++++ DATA RECORDS ++++
(** [save_current_config]: the status and the slot as the call leaves
    it (its [crc32] is assigned before the write). *)
Definition save_current_config (e : EnvDataVolume)
  : M World (BG_STATUS * EnvDataVolume) :=
  let v := volumes (volume_index e) in
  '(efistatus, fh) ←
    call (open_cfg_file P (root v)
            (Z.lor EFI_FILE_MODE_WRITE EFI_FILE_MODE_READ))
         (fun r => EvOpen (root v)
            (Z.lor EFI_FILE_MODE_WRITE EFI_FILE_MODE_READ) r.1 r.2);
  if EFI_ERROR efistatus then mret (BG_CONFIG_ERROR, e)
  else
    let region := crc_region (envdata e) in
    let size := sizeof_BG_ENVDATA P - 4 in
    '(efistatus, crc) ←
      call (CalculateCrc32 P region size)
           (fun r => EvCrc32 (envdata e) size r.1 r.2);
    '(efistatus, e) ←
      (if negb (EFI_ERROR efistatus) then
         let writelen := sizeof_BG_ENVDATA P in
         let e := set_envdata (set_crc32 crc (envdata e)) e in
         '(efistatus, _) ←
           call (file_Write P fh writelen (envdata e))
                (fun r => EvWrite fh writelen (envdata e) r.1 r.2);
         mret (efistatus, e)
       else mret (efistatus, e));
    if EFI_ERROR efistatus then
      _ ← call (close_cfg_file P (root v) fh) (EvClose (root v) fh);
      mret (BG_CONFIG_ERROR, e)
    else
      closed ← call (close_cfg_file P (root v) fh) (EvClose (root v) fh);
      if EFI_ERROR closed then mret (BG_CONFIG_ERROR, e)
      else mret (BG_SUCCESS, e).

(** [read_config]: the flag [*errored], the status and the buffer
    [*envdata] as the call leaves them. *)
Definition read_config (errored : bool) (volume : VOLUME_DESC)
    (envdata : BG_ENVDATA) : M World (bool * EFI_STATUS * BG_ENVDATA) :=
  '(result, fh) ←
    call (open_cfg_file P (root volume) EFI_FILE_MODE_READ)
         (fun r => EvOpen (root volume) EFI_FILE_MODE_READ r.1 r.2);
  if EFI_ERROR result then mret (true, result, envdata)
  else
    let readlen := sizeof_BG_ENVDATA P in
    '(result, readlen', envdata) ←
      call (read_cfg_file P fh readlen envdata)
           (fun r => EvRead fh readlen r.1.1 r.1.2);
    closed ← call (close_cfg_file P (root volume) fh)
                  (EvClose (root volume) fh);
    let errored := if EFI_ERROR closed then true else errored in
    if EFI_ERROR result then mret (true, result, envdata)
    else if negb (readlen' =? sizeof_BG_ENVDATA P) then
      mret (true, EFI_BAD_BUFFER_SIZE, envdata)
    else
      let region := crc_region envdata in
      let size := sizeof_BG_ENVDATA P - 4 in
      '(result, crc) ←
        call (CalculateCrc32 P region size)
             (fun r => EvCrc32 envdata size r.1 r.2);
      if EFI_ERROR result then mret (true, result, envdata)
      else if negb (crc =? crc32 envdata) then
        mret (true, EFI_CRC_ERROR, envdata)
      else mret (errored, result, envdata).

(** "enforce NUL-termination of strings" *)
Definition nul_terminate (e : BG_ENVDATA) : BG_ENVDATA :=
  let last := (ENV_STRING_LENGTH P - 1)%nat in
  set_kernelparams (<[last := 0]> (kernelparams e))
    (set_kernelfile (<[last := 0]> (kernelfile e)) e).

(** One round of the loop [for (ix = 0; ix < numHandles; ix++)], for
    the volume index [config_volumes[ix]], up to [continue]: the status
    of the read and the state, with the slot just read in the last
    entry of [rank_envdata]. *)
Definition read_volume (st : LoadState) (config_volume : nat)
  : M World (EFI_STATUS * LoadState) :=
  let envrank := (ENVSLOTS - 1)%nat in
  (* if (!*--envrank) *envrank = *--envrsrv; *)
  let '(slot, reserve) :=
    match rank_envdata st !!! envrank with
    | Some s => (s, envrsrv st)
    | None => (env (envrsrv st - 1)%nat, (envrsrv st - 1)%nat)
    end in
  let slot := set_volume_index config_volume slot in
  '(read_error, read_status, buf) ←
    read_config false (volumes (volume_index slot)) (envdata slot);
  mret (read_status,
        {| rank_envdata :=
             <[envrank := Some (set_envdata buf slot)]> (rank_envdata st);
           envrsrv := reserve;
           errored := errored st || read_error |}).

Definition terminate_slot (slot : EnvDataVolume) : EnvDataVolume :=
  set_envdata (nul_terminate (envdata slot)) slot.

(** The rest of the round: the strings of the slot just read are
    terminated and the slot is sifted towards the front. *)
Definition rank_volume (st : LoadState) : LoadState :=
  let envrank := (ENVSLOTS - 1)%nat in
  let terminated := terminate_slot <$> (rank_envdata st !!! envrank) in
  {| rank_envdata :=
       sift_loop envrank (<[envrank := terminated]> (rank_envdata st));
     envrsrv := envrsrv st;
     errored := errored st |}.

Definition load_volume (st : LoadState) (config_volume : nat)
  : M World LoadState :=
  '(read_status, st) ← read_volume st config_volume;
  if EFI_ERROR read_status then mret st
  else mret (rank_volume st).

Fixpoint load_volumes (st : LoadState) (config_volumes : list nat)
  : M World LoadState :=
  match config_volumes with
  | [] => mret st
  | config_volume :: rest =>
      st' ← load_volume st config_volume;
      load_volumes st' rest
  end.

(** The assignments to [*bglp] and the verdict that end [load_config]. *)
Definition hand_over (errored : bool) (latest : EnvDataVolume)
  : BG_STATUS * BG_LOADER_PARAMS :=
  (if errored then BG_CONFIG_PARTIALLY_CORRUPTED else BG_SUCCESS,
   {| payload_path := Some (StrDuplicate (kernelfile (envdata latest)));
      payload_options :=
        Some (StrDuplicate (kernelparams (envdata latest)));
      timeout := watchdog_timeout_sec (envdata latest) |}).

(** [failed:] the index vector is released, [*bglp] is as it was. *)
Definition failed (bglp : BG_LOADER_PARAMS)
  : M World (BG_STATUS * BG_LOADER_PARAMS) :=
  _ ← emit EvFreePool;
  mret (BG_CONFIG_ERROR, bglp).

(** [load_config] from [struct EnvDataVolume *next = rank_envdata[0]]
    on. *)
Definition choose_config (st : LoadState) (bglp : BG_LOADER_PARAMS)
  : M World (BG_STATUS * BG_LOADER_PARAMS) :=
  let next := rank_envdata st !!! 0%nat in
  let prev := rank_envdata st !!! 1%nat in
  match next with
  | None => failed bglp
  | Some next =>
      if in_progress (envdata next) then failed bglp
      else
        let latest := next in
        if is_USTATE_TESTING (ustate (envdata latest)) then
          let latest :=
            set_envdata
              (set_revision REVISION_FAILED
                 (set_ustate USTATE_FAILED (envdata latest))) latest in
          _ ← save_current_config latest;
          match prev with
          | None => failed bglp
          | Some prev =>
              _ ← emit EvFreePool;
              mret (hand_over (errored st) prev)
          end
        else if is_USTATE_INSTALLED (ustate (envdata latest)) then
          let latest :=
            set_envdata (set_ustate USTATE_TESTING (envdata latest))
              latest in
          '(_, latest) ← save_current_config latest;
          _ ← emit EvFreePool;
          mret (hand_over (errored st) latest)
        else
          _ ← emit EvFreePool;
          mret (hand_over (errored st) latest)
  end.

(** [load_config] up to the loading loop: the state the loop starts
    in and the indices in [config_volumes], or [None] when the function
    leaves for [failed:]. *)
Definition config_partitions : M World (option (LoadState * list nat)) :=
  let st :=
    {| rank_envdata := replicate ENVSLOTS None;
       envrsrv := ENVSLOTS; errored := false |} in
  if (volume_count =? 0)%nat then mret None
  else
    let size := 8 * Z.of_nat volume_count in
    allocated ← call (AllocatePool P size) (EvAllocatePool size);
    if negb allocated then mret None
    else
      '(status, config_volumes) ←
        call (enumerate_cfg_parts P volumes volume_count)
             (fun r => EvEnumerate r.1 r.2);
      if EFI_ERROR status then mret None
      else
        config_volumes ←
          call (filter_cfg_parts P volumes config_volumes) EvFilter;
        let numHandles := length config_volumes in
        let st :=
          if negb (numHandles =? ENV_NUM_CONFIG_PARTS P)%nat
          then {| rank_envdata := rank_envdata st;
                  envrsrv := envrsrv st; errored := true |}
          else st in
        mret (Some (st, config_volumes)).

(** [load_config] up to the end of the loading loop. *)
Definition rank_configs : M World (option LoadState) :=
  found ← config_partitions;
  match found with
  | None => mret None
  | Some (st, config_volumes) =>
      st ← load_volumes st config_volumes;
      mret (Some st)
  end.

(** [load_config]: the verdict and [*bglp] as the call leaves it. *)
Definition load_config (bglp : BG_LOADER_PARAMS)
  : M World (BG_STATUS * BG_LOADER_PARAMS) :=
  ranked ← rank_configs;
  match ranked with
  | None => failed bglp
  | Some st => choose_config st bglp
  end.

(** [save_config] *)
Definition save_config (bglp : BG_LOADER_PARAMS) : BG_STATUS :=
  BG_NOT_IMPLEMENTED.

End Model.

(** ** The test doubles of the unit test of fatvars.c

    The platform the repository's own test builds: every service may be
    made to fail by error injection, a volume's config file holds the
    record of the scenario attached to the volume's root, and the last
    record written is captured. *)
Module Harness.

Record World : Type := {
  error_census : nat;
  error_injection : nat;
  config_file_protocol_wrote : BG_ENVDATA
}.

(** [INJECT_ERROR()]: [true] when the error is injected here. *)
Definition INJECT_ERROR (w : World) : bool * World :=
  match error_injection w with
  | O =>
      (false, {| error_census := S (error_census w);
                 error_injection := 0;
                 config_file_protocol_wrote :=
                   config_file_protocol_wrote w |})
  | S O =>
      (true, {| error_census := error_census w;
                error_injection := 0;
                config_file_protocol_wrote :=
                  config_file_protocol_wrote w |})
  | S n =>
      (false, {| error_census := S (error_census w);
                 error_injection := n;
                 config_file_protocol_wrote :=
                   config_file_protocol_wrote w |})
  end.

(** The addresses of the three static device paths. *)
Definition boot_volume : Z := 1.
Definition non_boot_volume : Z := 2.
Definition non_boot_disk : Z := 3.

(** The global [volumes] as the test allocates it, from the list of its
    descriptors; a slot past the end reads as a zeroed descriptor. *)
Definition volume_array (vs : list VOLUME_DESC) (vx : nat) : VOLUME_DESC :=
  nth vx vs {| devpath := 0; root := 0 |}.

Section Doubles.
(** The build constants, the checksum [bgenv_crc32(0, ., .)] of a
    covered region, and the record [scenario->envdata] ([None] when it
    is [NULL]) behind a volume root or a handle opened from it: the
    handle [volume_file_protocol_open] allocates carries the scenario
    of the root, and is given the root's address here. *)
Variable string_length num_config_parts : nat.
Variable size_of_envdata : Z.
Variable bgenv_crc32 : BG_ENVDATA -> Z.
Variable scenario : Z -> option BG_ENVDATA.

Definition IsOnBootVolume (dp : Z) : bool := dp =? boot_volume.

Definition AllocatePool (size : Z) (w : World) : bool * World :=
  let (injected, w) := INJECT_ERROR w in (negb injected, w).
++++
_WHAT TO PRODUCE_.
Retype the listing above, word for word, from its first line to the line containing "(if negb (EFI_ERROR efistatus) then", both ends included.

_TASK SOLUTION_.
(** [save_current_config]: the status and the slot as the call leaves
    it (its [crc32] is assigned before the write). *)
Definition save_current_config (e : EnvDataVolume)
  : M World (BG_STATUS * EnvDataVolume) :=
  let v := volumes (volume_index e) in
  '(efistatus, fh) ←
    call (open_cfg_file P (root v)
            (Z.lor EFI_FILE_MODE_WRITE EFI_FILE_MODE_READ))
         (fun r => EvOpen (root v)
            (Z.lor EFI_FILE_MODE_WRITE EFI_FILE_MODE_READ) r.1 r.2);
  if EFI_ERROR efistatus then mret (BG_CONFIG_ERROR, e)
  else
    let region := crc_region (envdata e) in
    let size := sizeof_BG_ENVDATA P - 4 in
    '(efistatus, crc) ←
      call (CalculateCrc32 P region size)
           (fun r => EvCrc32 (envdata e) size r.1 r.2);
    '(efistatus, e) ←
      (if negb (EFI_ERROR efistatus) then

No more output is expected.